C’est avec une émotion immense et la chaire de poule que le grand théâtre Louis Lumière à Cannes s’est enthousiasmé. Il serait indécent que Jia Zhang-Ke ne soit pas présent au palmarès dimanche soir.
Une leçon de cinéma, sans doute, un manifeste social sur les idéaux, la vie et le temps qui passe, certainement, une œuvre qui compte, plus que tout.
En compétition également, Paolo Sorrentino présentait Youth avec un casting ahurissant : Michael Cain, Harvey Keitel, Rachel Weisz, Jane Fonda et Paul Dano.
L’italien fait partie de ces réalisateurs que l’on adore détester ou que l’on vénère sans retenue. Nous étions plutôt parmi ceux de la première catégorie même si La Grande Belleza, présenté à Cannes en 2013, laissait entrevoir davantage de maturité moins d’excès gratuits, moins de posture bling-bling et m’as-tu-vu dans son cinéma.
Youth confirme ces impressions et ne déçoit pas, bien au contraire. Le cinéaste délivre un grand film.

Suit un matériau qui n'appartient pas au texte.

(** What the scheduler's counters are at first. *)
Lemma new_counters d n s :
  new d n = Some s ->
  batch_size s = n /\ blocks_available s = 0 /\ total_blocks s = None /\
  pending_merge s = ∅ /\ pending_commit s = ∅ /\
  forall i, i ∈ all_indexes s -> current_batch s !! i = Some 0 /\ extracted_in_batch s !! i = Some 0.
Proof.
  unfold new. destruct (phases d) as [gs|]; [|done]. cbn. intros [= <-]. cbn. split_and!; try done.
  intros i Hi. by rewrite const_map_lookup, decide_True by done.
Qed.

Lemma fresh_idle s ps b n start :
  sched_ok s -> batch_size s = n -> blocks_available s = 0 -> total_blocks s = None ->
  pending_merge s = ∅ -> pending_commit s = ∅ ->
  (forall i, i ∈ all_indexes s -> current_batch s !! i = Some 0 /\ extracted_in_batch s !! i = Some 0) ->
  NoDup (all_indexes s) -> all_indexes s <> [] -> ranked s -> pipes_ok F ps (all_indexes s) ->
  0 < n -> (0 <= start <= Height.MAX_HEIGHT + 1)%Z ->
  idle (mkEngine s ps b (BlockBuffer.new n) start ∅ ∅ None None None).
Proof.
  intros Hok Hbs Hav Ht Hm Hc Hz Hnd Hne Hr Hp Hn Hst. set (e := mkEngine _ _ _ _ _ _ _ _ _ _).
  assert (Hpu : pushed e = 0) by done. assert (Hnc : next_candidate e = 0) by done.
  assert (Hb : batch e = n) by done.
  assert (Hev : forall i c x, i ∈ all_indexes s -> current_batch s !! i = Some c ->
    extracted_in_batch s !! i = Some x -> c = 0 /\ x = 0).
  { intros i c x Hi Hc' Hx'. destruct (Hz i Hi). split; congruence. }
  split; try done; [split|..].
  - split; try done; rewrite ?Hpu, ?Hnc, ?Hb.
    + done.
    + intros k. fold (pushed e). rewrite Hpu. split; [intros [? ?]; done|lia].
    + change (scheduler e) with s. lia.
    + intros i c _ _. lia.
    + intros i k Hi Hck. destruct (Hz i Hi). cbn in Hck. congruence.
    + intros i c x Hi Hc' Hx'. destruct (Hev i c x Hi Hc' Hx') as [-> ->]. split; [lia|by left].
    + intros k [? Hk]. done.
    + by left.
  - destruct (all_indexes s) as [|i l] eqn:Hl; [done|]. exists i. cbn. rewrite Hl.
    split; [left|]. apply Hz. left.
  - cbn. by rewrite Ht.
Qed.

Lemma from_pipelines_spec set b config :
  Forall (fun p => pipe_ok F p /\ source_access (p_descriptor p.1) = NoAccess) set ->
  set <> [] -> 0 < cfg_batch_size config -> (0 <= start_height config <= Height.MAX_HEIGHT + 1)%Z ->
  exists r, from_pipelines B set b config = Some r /\
    match r with
    | Ok e => idle e /\ next_height e = start_height config /\ batch e = cfg_batch_size config /\
        next_candidate e = 0 /\ backend e = b /\
        forall x, x ∈ all_indexes (scheduler e) <-> x ∈ (fun p => name (p_descriptor p.1)) <$> set
    | Err (DagFault x) => build ((fun p => p_descriptor p.1) <$> set) = Some (Err x)
    | Err _ => True
    end.
Proof.
  intros Hset Hne Hbatch Hstart. set (ds := (fun p => p_descriptor p.1) <$> set).
  assert (Hnames : name <$> ds = (fun p => name (p_descriptor p.1)) <$> set)
    by (unfold ds; by rewrite <- list_fmap_compose).
  unfold from_pipelines. fold ds. destruct (build_spec ds) as (rd & Hbuild & _). rewrite Hbuild.
  destruct rd as [d|x]; [|by eexists]. cbn beta iota zeta.
  destruct (b_reader B b) as [reader|]; [|by eexists].
  destruct (read_watermark reader) as [resume|]; [|by eexists].
  set (ps := list_to_map _).
  assert (Hreg : Forall (pipe_ok F) set) by (eapply Forall_impl; [exact Hset|]; by intros p [? _]).
  destruct (load_all_like reader resume (hiter ps) ps) as (r & -> & Hload).
  { apply Forall_forall. intros [i q] Hin%elem_of_hiter. cbn. rewrite Hin. split; [|done].
    rewrite Forall_forall in Hreg. by eapply Hreg, registered_pipe. }
  destruct r as [ps'|]; [|by eexists]. cbn beta iota zeta.
  destruct (new_spec ds d (cfg_batch_size config) Hbuild) as (s & Hnew & Hok & Hall & _).
  rewrite Hnew. cbn beta iota zeta. eexists. split; [done|]. cbn beta iota.
  destruct (new_counters d _ s Hnew) as (H1 & H2 & H3 & H4 & H5 & H6).
  assert (Hidx : forall x, x ∈ all_indexes s <-> x ∈ (fun p => name (p_descriptor p.1)) <$> set)
    by (intros x; by rewrite Hall, Hnames).
  split_and!; try done. apply fresh_idle; try done.
  - unfold new in Hnew. destruct (phases d) as [gs|] eqn:Hgs; [|done]. injection Hnew as <-.
    by eapply all_indexes_NoDup.
  - destruct set as [|p set]; [done|]. intros Hnil. rewrite Hnil in Hidx.
    by assert (name (p_descriptor p.1) ∈ []) as ?%elem_of_nil by (apply Hidx; left).
  - eapply ranked_new; [done..|]. apply Forall_fmap. eapply Forall_impl; [exact Hset|]. by intros p [_ ?].
  - eapply pipes_like_ok; [exact Hload|]. intros i Hi%Hidx. by apply registered_pipes.
Qed.

(** ** Properties *)

(** Building an engine always answers.  A refusal of the index set is
    the DAG's own error; an engine built over a non-empty set without non-local
    source access, with a positive batch size and a valid start height, is idle:
    nothing buffered or pending, every index before its first batch, dependencies
    ranked, so that it can be driven. *)
Theorem from_pipelines_idle set b config :
  Forall (fun p => pipe_ok F p /\ source_access (p_descriptor p.1) = NoAccess) set ->
  set <> [] -> 0 < cfg_batch_size config -> (0 <= start_height config <= Height.MAX_HEIGHT + 1)%Z ->
  exists r, from_pipelines B set b config = Some r /\
    match r with
    | Ok e => idle e /\ next_height e = start_height config /\ batch e = cfg_batch_size config /\
        next_candidate e = 0 /\ backend e = b /\
        forall x, x ∈ all_indexes (scheduler e) <-> x ∈ (fun p => name (p_descriptor p.1)) <$> set
    | Err (DagFault x) => build ((fun p => p_descriptor p.1) <$> set) = Some (Err x)
    | Err _ => True
    end.
Proof. apply from_pipelines_spec. Qed.

(** Turns that are enough: one per block and per extraction. *)
Definition sync_fuel e (blocks : list Ctx) : nat :=
  2 + length blocks + length (all_indexes (scheduler e)) * (pushed e + length blocks + batch e).

Lemma work_bound n (s : Scheduler) : work n s <= length (all_indexes s) * n.
Proof. unfold work. induction (all_indexes s) as [|i l IH]; cbn; lia. Qed.

Lemma idle_flushed e b : idle e -> idle (set_backend b e).
Proof.
  intros [[Hok Hst] Hr Hev Hp Hpend Ht]. split; try done. split; [|done]. by destruct Hok.
Qed.

Lemma sync_range_spec debug e blocks fuel :
  idle e -> (next_height e + Z.of_nat (length blocks) <= Height.MAX_HEIGHT + 1)%Z ->
  sync_fuel e blocks <= fuel ->
  runs F (sync_range B debug fuel blocks) e (fun _ e' =>
    idle e' /\ post_sync_invariants e' = true /\
    next_height e' = (next_height e + Z.of_nat (length blocks))%Z /\
    setup (scheduler e') = setup (scheduler e) /\
    length blocks <= (next_candidate e' - next_candidate e) * batch e < length blocks + batch e /\
    exists log b, commits B (backend e) log = Some b /\ b_flush B b = Ok (backend e') /\
      length log = next_candidate e' - next_candidate e /\
      forall j ops, log !! j = Some ops -> exists writes, ops = writes ++
        [stamp (Z.min (next_height e + Z.of_nat ((j + 1) * batch e)) (next_height e') - 1)]).
Proof.
  intros Hidle Hlim Hfuel. set (n := pushed e + length blocks + batch e).
  set (base := (next_height e - Z.of_nat (pushed e))%Z).
  set (top := (next_height e + Z.of_nat (length blocks))%Z).
  unfold sync_range. apply runs_bind. eapply runs_mono, (streaming_runs n base top); [|done|apply Hidle| |].
  2: { split_and!; [by apply idle_supplying|done|done|done]. }
  2: { pose proof (work_bound n (scheduler e)). unfold sync_fuel in Hfuel. fold n in Hfuel. lia. }
  intros _ e' (e1 & b & -> & Hb & Heng & (Hfin & Htop & Hbase & _) & Hnone & Hset & Hnc & log & Hlog & Hst).
  assert (Hidle1 : idle e1).
  { apply finished_idle; try done. eapply ranked_setup; [done|apply Hidle]. }
  apply Forall2_same_length_lookup in Hst as [Hlen Hst]. rewrite length_seq in Hlen.
  assert (Hbt : batch e1 = batch e) by (unfold batch; injection Hset; congruence).
  pose proof (id_pushed _ Hidle) as Hp. pose proof (id_pushed _ Hidle1) as Hp1. rewrite Hbt in Hp1.
  pose proof (co_pushed _ _ (proj1 Heng)) as Hpa.
  destruct (every_candidate F e1 _ Heng (proj2 Hfin)) as [x [_ Hx]]. rewrite Hbt in Hx.
  assert (Hpost : post_sync_invariants (set_backend b e1) = true) by by apply idle_invariants, idle_flushed.
  unfold runs, assert_post_sync_invariants. rewrite Hpost, andb_false_r.
  split; [by apply idle_flushed|]. split; [done|]. split; [done|]. split; [done|].
  assert (blocks_available (scheduler e1) = pushed e + length blocks) as Hav by (subst base top; lia).
  split; [change (next_candidate (set_backend b e1)) with (next_candidate e1); nia|].
  exists log, (backend e1). split; [done|]. split; [done|]. split; [done|].
  intros j ops Hj. destruct (Hst j (next_candidate e + j) ops) as [w ->]; [|done|].
  { apply lookup_seq. split; [done|]. apply lookup_lt_Some in Hj. lia. }
  exists w. unfold batch_height. change (next_height (set_backend b e1)) with (next_height e1).
  rewrite Htop. do 5 f_equal. subst base. nia.
Qed.



(** [try_commit] commits exactly the batches every index has persisted:
    it neither panics nor loops, stops at the first batch some index lacks, and
    sends the backend, for each batch in order, one atomic commit of that batch's
    stashed writes followed by its last height as watermark.  Writes of later
    batches stay stashed, committed blocks leave the buffer, and a published
    watermark is below every block still buffered. *)
Theorem try_commit_exact e :
  core_ok F e ->
  runs F (try_commit B) e (fun _ e' =>
    let nc := next_candidate e in let nc' := next_candidate e' in
    scheduler e' = scheduler e /\ nc <= nc' /\
    (forall i c, i ∈ all_indexes (scheduler e) -> current_batch (scheduler e) !! i = Some c -> nc' <= c) /\
    (exists i, i ∈ all_indexes (scheduler e) /\ current_batch (scheduler e) !! i = Some nc') /\
    commits B (backend e) ((fun k => default [] (pending_ops e !! k) ++ [stamp (last_height e k)])
      <$> seq nc (nc' - nc)) = Some (backend e') /\
    (forall k, pending_ops e' !! k = if decide (k < nc') then None else pending_ops e !! k) /\
    BlockBuffer.floor (buffer e') = nc' * batch e /\
    forall sm c, watermark e' = Some sm -> Seam.committed sm = Some c ->
      (Seam.com_height c < next_height e' - Z.of_nat (pushed e' - nc' * batch e))%Z).
Proof.
  intros Hok. eapply runs_mono, (try_commit_runs B F HB e Hok).
  intros _ e' [[Hok' (i & Hi & Hc)] (Hs & _ & _ & _ & Hnc & _ & Hlog & Hpend)]. cbn zeta.
  assert (Hb : batch e' = batch e) by (unfold batch; by rewrite Hs). rewrite Hs in Hi, Hc.
  assert (Hev : forall i c, i ∈ all_indexes (scheduler e) ->
    current_batch (scheduler e) !! i = Some c -> next_candidate e' <= c).
  { rewrite <- Hs. apply (co_evicted _ _ Hok'). }
  split_and!; try done; [by exists i| | | |].
  - rewrite <- Hlog. f_equal. apply list_fmap_ext. intros j k Hk%list_elem_of_lookup_2.
    apply elem_of_seq in Hk. unfold batch_ops. rewrite (co_heights _ _ Hok k), decide_True; [done|].
    split; [lia|]. apply (candidate_pushed F); [done|]. intros i' c' Hi' Hc'. specialize (Hev i' c' Hi' Hc'). lia.
  - intros k. case_decide as Hk; [|apply Hpend; lia]. apply eq_None_not_Some. intros Hk'.
    destruct (co_pending _ _ Hok' k Hk'). lia.
  - rewrite <- Hb. apply (co_floor _ _ Hok').
  - rewrite <- Hb. apply (co_watermark _ _ Hok').
Qed.
End Stream.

Fred (Michael Caine) et Mike (Harvey Keitel), octogénaires fatigués, et respectivement maestro à la retraite et cinéaste en mal d’activité, se retrouvent dans un hôtel luxueux en Suisse aux pieds des Alpes présenté comme un caveau pour célébrités en retour de gloire.
Luxe, calme et volupté, mais surtout angoisse de vieillir, de se perdre, de ne plus apprendre à vivre et à aimer. C’est avec beaucoup de mélancolie et d’honnêteté que le cinéaste film le testament de ces deux hommes perdus pour toujours.
Paolo Sorrentino ne se refait pas. Il y a toujours des fulgurances stylistiques dans son cinéma. Mais elles servent cette fois la fluidité de la mise en scène. Finis les montages syncopés, le trop plein boursouflé ou l’extravagance ridicule. Le cinéaste pend son temps avec une certaine forme de plénitude. Et son cinéma est de toute beauté.
Les acteurs sont époustouflants. Caine et Keitel bien sûr, mais surtout Rachel Weisz et Jane Fonda dans une apparition foudroyante qui rappelle l’âge d’or du cinéma hollywoodien.
Avec Youth, Sorrentino passe du brouillon à l’éclat et porte haut les couleurs du cinéma italien.
A la quinzaine des réalisateurs, nous avons découvert le nouveau film de Philippe Faucon, Fatima.
Le cinéaste passe de La désintégration, son précédent film, à la reconstruction par l’instruction. Et c’est très beau.
Fatima raconte l’histoire d’une mère algérienne dans la France d’aujourd’hui en lutte permanente pour permettre à ses filles de réussir.
Le film est très intelligent car il ne prend pas la forme d’un film de combat mais plutôt la forme d’une étude sociale avec beaucoup de douceur et de bienveillance sur les personnages sans jamais prendre partie.
Fatima ne parle pas français. Elle fait des ménages pour permettre à ses deux filles de suivre un enseignement qui leur permettra de se sentir libres et accomplies. Le lycée pour l’une, la première année de médecine pour l’autre.
Ce que montre le film, c’est la difficulté de s’élever socialement. Mais non pas vis-à-vis du système français, car finalement les efforts payent, mais davantage vis-à-vis du regard de ses pairs.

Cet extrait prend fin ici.